[Opening RECORDS FOR THIS TASK section]

(* ===== verification/Probes.v ===== *)
(** * Probes of a running candidate ([scripts/measure_private_core.py],
      [scripts/probe_private_core.py], [scripts/probe_live_models.py])

    The load pilot with its nearest-rank percentiles and its predeclared abort, the
    smoke and security checks of the private interface, and the drill of the two model
    servers.  The settings, the clock and the HTTP exchanges are seen through
    [ProbeHost]; the thread pool of the pilot is a parameter. *)

From Stdlib Require Import Lia ZArith Ascii String Sorted.
From stdpp Require Import base option strings gmap list sorting.
From S2P Require Import Prelude Effects PyFloat PySort PyStr PyNumber Json SystemOne Providers EnvFile Rollout CalibrationFit.
From S2P Require Import Invocations ProductionHost ReleaseIdentity DeepseekLaunch.

Local Open Scope string_scope.

Record probe_request : Type := mkProbeRequest {
  pr_method : string; pr_url : string; pr_token : option string; pr_payload : option json; pr_timeout : option Z }.

(** An exchange gives the status and the body's text; the client's exceptions are
    [OSError]s. *)
Class ProbeHost (E : Type) : Type := {
  pb_config : io E string;
  pb_clock : io E float;
  pb_exchange : probe_request -> io E (Z * string) }.

(** ["http://127.0.0.1:" + config.get("PORT", "8088")]. *)
Definition probe_base (config : list (string * string)) : string :=
  "http://127.0.0.1:" ++ default "8088" (assoc "PORT" config).

(** [round((end - started) * 1000, 2)]. *)
Definition rounded_ms (started ended : float) : float := py_round (fmul (fsub ended started) (float_of_Z 1000)) 2.

(** ** The load pilot *)

(** A request's status and its latency in milliseconds. *)
Definition measurement : Type := string * float.

Definition EXPECTED_STATUSES : list string := ["200"; "429"; "503"].
Definition CONCURRENCIES : list Z := [1%Z; 10%Z; 25%Z; 50%Z; 100%Z].

Definition rank_payload : json :=
  JObj [("state", JStr "An invoice was charged twice."); ("candidates", JArr [JStr "Billing"; JStr "Technical"])].

(** [sorted(latency for status, latency in results if status == "200")]. *)
Definition successful (results : list measurement) : list float :=
  sorted_by flt (map snd (List.filter (fun m => String.eqb (fst m) "200") results)).

(** [dict(Counter(status for status, _ in results))]. *)
Definition status_counts (results : list measurement) : list (string * Z) :=
  map (fun kv => (fst kv, lenZ (snd kv))) (group_by fst results).

(** [values[i]]. *)
Definition at_index (values : list float) (i : Z) : result float :=
  k ← resolve_index i (lenZ values);
  match values !! k with Some x => Ok x | None => raise IndexError "list index out of range" end.

Definition median_index (n : Z) : Z := (n - 1) / 2.

(** [math.ceil(n * .95) - 1]. *)
Definition p95_index (n : Z) : result Z :=
  x ← int_to_float n; c ← ceil (fmul x (float_of_decimal 95 (-2))); Ok (c - 1)%Z.

(** [None if not values else round(values[i], 2)]. *)
Definition percentile (values : list float) (index : result Z) : result (option float) :=
  match values with
  | [] => Ok None
  | _ => i ← index; x ← at_index values i; Ok (Some (py_round x 2))
  end.

Record load_profile : Type := mkProfile {
  lp_concurrency : Z; lp_requests : Z; lp_statuses : list (string * Z); lp_elapsed : float; lp_rate : float;
  lp_p50 : option float; lp_p95 : option float }.

Definition make_profile (concurrency : Z) (results : list measurement) (elapsed : float) : result load_profile :=
  let values := successful results in
  count ← int_to_float (lenZ values);
  rate ← fdiv count elapsed;
  p50 ← percentile values (Ok (median_index (lenZ values)));
  p95 ← percentile values (p95_index (lenZ values));
  Ok (mkProfile concurrency (lenZ results) (status_counts results) (py_round elapsed 3) (py_round rate 3) p50 p95).

(** [any(status not in {"200", "429", "503"} for status in counts)]. *)
Definition unexpected (p : load_profile) : bool :=
  existsb (fun kv => negb (bool_decide (fst kv ∈ EXPECTED_STATUSES))) (lp_statuses p).

Definition percentile_json (p : option float) : json := match p with Some x => JFloat x | None => JNull end.

Definition profile_json (p : load_profile) : json :=
  JObj [("concurrency", JInt (lp_concurrency p)); ("requests", JInt (lp_requests p));
        ("statuses", JObj (map (fun kv => (fst kv, JInt (snd kv))) (lp_statuses p)));
        ("elapsed_seconds", JFloat (lp_elapsed p)); ("successful_requests_per_second", JFloat (lp_rate p));
        ("successful_p50_ms", percentile_json (lp_p50 p)); ("successful_p95_ms", percentile_json (lp_p95 p))].

Definition pilot_report (taken : list load_profile * bool) : json :=
  if snd taken
  then JObj [("scope", JStr "private_synthetic_load_pilot"); ("aborted", JBool true);
             ("profiles", JArr (map profile_json (fst taken)))]
  else JObj [("scope", JStr "private_synthetic_load_pilot_not_slo_or_canary");
             ("currency_cost", JStr "unqualified_no_billing_allocation"); ("profiles", JArr (map profile_json (fst taken)))].

Section pilot.
Context {E : Type} {host : ProbeHost E}.
Context (gather : Z -> io E measurement -> io E (list measurement)).

(** [call]. *)
Definition load_call (base token : string) : io E measurement :=
  started ← pb_clock;
  status ← io_try (reply ← pb_exchange (mkProbeRequest "POST" (base ++ "/v1/c3r/rank") (Some token) (Some rank_payload) (Some 15%Z));
                   mret (str_of_Z (fst reply)))
             [OSError] (fun _ => mret "transport_failure");
  ended ← pb_clock;
  mret (status, fmul (fsub ended started) (float_of_Z 1000)).

(** One turn of the loop. *)
Definition measure_profile (base token : string) (concurrency : Z) : io E load_profile :=
  started ← pb_clock;
  results ← gather concurrency (load_call base token);
  ended ← pb_clock;
  lift (make_profile concurrency results (fsub ended started)).

(** The loop: the profiles taken, and whether the pilot was aborted. *)
Fixpoint run_pilot (base token : string) (concurrencies : list Z) : io E (list load_profile * bool) :=
  match concurrencies with
  | [] => mret ([], false)
  | concurrency :: rest =>
      profile ← measure_profile base token concurrency;
      if unexpected profile then mret ([profile], true)
      else more ← run_pilot base token rest; mret (profile :: fst more, snd more)
  end.

(** [main]: the report printed and how it exits. *)
Definition measure_main : io E (json * result unit) :=
  text ← pb_config;
  config ← lift (env_of_text text);
  token ← lift (setting config "C3R_CLIENT_TOKEN");
  taken ← run_pilot (probe_base config) token CONCURRENCIES;
  mret (pilot_report taken, raise_if (snd taken) OtherException "1").
End pilot.

(** ** What a profile says *)

Lemma below_rank (l : list float) i x : StronglySorted (not_after flt) l -> l !! i = Some x ->
  S i <= length (List.filter (fun y => negb (flt x y)) l) /\ length (List.filter (fun y => flt y x) l) <= i.
Proof.
  intros Hs. revert i. induction Hs as [|y l Hs IH Hy]; intros i Hi; [done|].
  rewrite Forall_forall in Hy. cbn [List.filter]. destruct i as [|i]; cbn in Hi.
  - injection Hi as ->. rewrite flt_irrefl. cbn [negb length]. split; [lia|].
    assert (Hn : List.filter (fun y => flt y x) l = []); [|by rewrite Hn].
    clear IH Hs. induction l as [|z l IH]; [done|]. cbn [List.filter].
    rewrite (Hy z) by set_solver. apply IH. intros w Hw. apply Hy. set_solver.
  - destruct (IH i Hi) as [H1 H2]. assert (Hx : flt x y = false) by (apply Hy; by eapply list_elem_of_lookup_2).
    rewrite Hx. cbn [negb length]. split; [lia|]. destruct (flt y x); cbn [length]; lia.
Qed.

(** The nearest rank of 95 %. *)
Definition rank_is_nearest (n : Z) : bool :=
  match p95_index n with
  | Ok i => Z.leb 0 i && Z.ltb i n && Z.leb (95 * n) (100 * (i + 1)) && Z.ltb (100 * i) (95 * n)
  | Raise _ => false
  end.

Lemma ranks_are_nearest : forallb rank_is_nearest (from 1 100) = true.
Proof. vm_compute. reflexivity. Qed.

Lemma at_index_ok values i : (0 <= i < lenZ values)%Z ->
  exists x, values !! Z.to_nat i = Some x /\ at_index values i = Ok x.
Proof.
  intros Hi. unfold at_index, resolve_index.
  destruct (lookup_lt_is_Some_2 values (Z.to_nat i)) as [x Hx]; [unfold lenZ in Hi; lia|].
  exists x. split; [done|]. rewrite (proj2 (Z.leb_le _ _)), (proj2 (Z.ltb_lt i _)) by lia. cbn [andb mbind result_bind].
  rewrite (proj2 (Z.ltb_ge i 0)) by lia. by rewrite Hx.
Qed.

Lemma successful_sorted results : Forall (fun m => is_nan (snd m) = false) results ->
  StronglySorted (not_after flt) (successful results).
Proof.
  intros H. unfold successful. apply (sorted_by_sorted flt (fun x => is_nan x = false)).
  rewrite Forall_forall in H. apply Forall_forall. intros x Hx. apply list_elem_of_fmap in Hx as (m & -> & Hm). apply H.
  apply list_elem_of_In, List.filter_In in Hm as [Hm _]. by apply list_elem_of_In.
Qed.

(** A percentile of a profile is an order statistic of the successful latencies: at
    least the share [num / 100] of them does not exceed it, and less than that share is
    below it.  Up to a hundred requests, the float product rounds to the right rank. *)
Definition nearest_rank (num : Z) (values : list float) (x : float) : Prop :=
  x ∈ values
  /\ (num * lenZ values <= 100 * lenZ (List.filter (fun y => negb (flt x y)) values))%Z
  /\ (100 * lenZ (List.filter (fun y => flt y x) values) < num * lenZ values)%Z.

Lemma percentile_is_rank num values i : (0 < num)%Z -> StronglySorted (not_after flt) values ->
  (0 <= i < lenZ values)%Z -> (num * lenZ values <= 100 * (i + 1))%Z -> (100 * i < num * lenZ values)%Z ->
  exists x, percentile values (Ok i) = Ok (Some (py_round x 2)) /\ nearest_rank num values x.
Proof.
  intros Hnum Hs Hi H1 H2. destruct (at_index_ok values i Hi) as (x & Hx & Hat). exists x. split.
  - unfold percentile. destruct values; [unfold lenZ in Hi; cbn in Hi; lia|]. cbn [mbind result_bind]. by rewrite Hat.
  - destruct (below_rank values (Z.to_nat i) x Hs Hx) as [Hle Hlt]. split; [by eapply list_elem_of_lookup_2|].
    unfold lenZ in *. split; lia.
Qed.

[Closing RECORDS FOR THIS TASK section]

**WHAT YOU NEED TO DO**
The response must consist solely of the lines from the top of the records through the line holding "From S2P Require Import Prelude", copied word for word.

**OUTPUT FOR THIS TASK**
(* ===== verification/Probes.v ===== *)
(** * Probes of a running candidate ([scripts/measure_private_core.py],
      [scripts/probe_private_core.py], [scripts/probe_live_models.py])

    The load pilot with its nearest-rank percentiles and its predeclared abort, the
    smoke and security checks of the private interface, and the drill of the two model
    servers.  The settings, the clock and the HTTP exchanges are seen through
    [ProbeHost]; the thread pool of the pilot is a parameter. *)

From Stdlib Require Import Lia ZArith Ascii String Sorted.
From stdpp Require Import base option strings gmap list sorting.
From S2P Require Import Prelude Effects PyFloat PySort PyStr PyNumber Json SystemOne Providers EnvFile Rollout CalibrationFit.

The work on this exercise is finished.